Swiss politician (1931–2023)

Susanna Eppenberger-Egger (18 October 1931 – 5 November 2023) was a Swiss politician. A member of the Free Democratic Party, she served in the National Council from 1979 to 1991.

== Early life ==
Eppenberger was born on 18 October 1931 in Herisau. Her father was the owner of a construction business and was also in politics as a member of the Cantonal Council of Appenzell Ausserrhoden. She was the eldest sibling of four girls and one boy, and they all grew up in Herisau. By 1950 she graduated with a diploma in commerce at the Cantonal School of St. Gallen. After graduating she briefly worked as a secretary in a law firm and in the industry, although she became a housewife upon marrying Eppenberger.

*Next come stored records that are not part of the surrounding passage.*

(* ===== verification/SimSpec.v ===== *)
(** * Properties of the simulator

    A run of a valid configuration ends with an outcome whose figures are sound; in
    every reachable state the physical copies of a message are accounted for, and
    spray-and-wait keeps them within its budget. *)

From S2P Require Import Prelude Float64 JsonText Routing Sim.

(** ** Vocabulary *)

(** What a forwarder promises the simulator: a copy is made or moved only to a peer
    that has none.  That keeps the copies within [L] when it makes one only below [L],
    or when [L] is no less than the number of nodes (and nothing is injected at tick 0,
    whose deliveries the simulator forgets). *)
Class Budgeted (cfg : Config) (F : Forwarder) (L : Z) : Prop := {
  spray_fresh m me peer a b h : Decide m me peer a b h = ActionSpray -> h = false;
  handoff_fresh m me peer a b h : Decide m me peer a b h = ActionHandoff -> h = false;
  spray_bound : (forall m me peer a b h, Decide m me peer a b h = ActionSpray -> st_CopiesMade m < L) \/
    0 < cfg_InjectionFrom cfg /\ cfg_Nodes cfg <= L
}.

(** A node's queue: its entries and the identifiers mirrored. *)
Abbreviation queue := (list bufEntry * gset string)%type.
Definition node_queue (n : snode) : queue := (sn_buf n, sn_has n).

(** The copies of message [k] in a queue, and in the whole field. *)
Definition holds (k : nat) (buf : list bufEntry) : nat := length (filter (fun e => be_msg e = k) buf).
Definition copies (k : nat) (qs : list queue) : nat := sum_list ((fun q => holds k q.1) <$> qs).

Definition wf_queue (h : list MessageState) (q : queue) : Prop :=
  NoDup (be_msg <$> q.1) /\ Forall (fun e => be_msg e < length h)%nat q.1 /\
  forall id, id ∈ q.2 <-> exists e, e ∈ q.1 /\ entry_id h e = Some id.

In 1954, she married Willi Eppenberger, a veterinarian who was the lead the veterinary clinic in Nesslau.

Over the next decade, her and Willi had their daughter Kristiana and two sons, Matthias and Andreas. In 1970, her husband founded the Toggenburg Veterinary Clinic and Animal Shelter, where she became the administrative director.

== Political career ==
She first entered politics in 1972, being elected to the St. Gallen Grand Council as a member of the Liberal Democratic Party of Switzerland (FDP), where she was a member until 1980. Then, from 1979 to 1991, she became a member of the National Council. She succeeded the late Ruedi Schatz upon being elected. In 1991, when she chose not to run for election for a fourth term, there was a wider trend of the FDP also deciding not to renew half of its federal delegation.

== Death ==
Eppenberger died in Speicher on 5 November 2023, at the age of 92.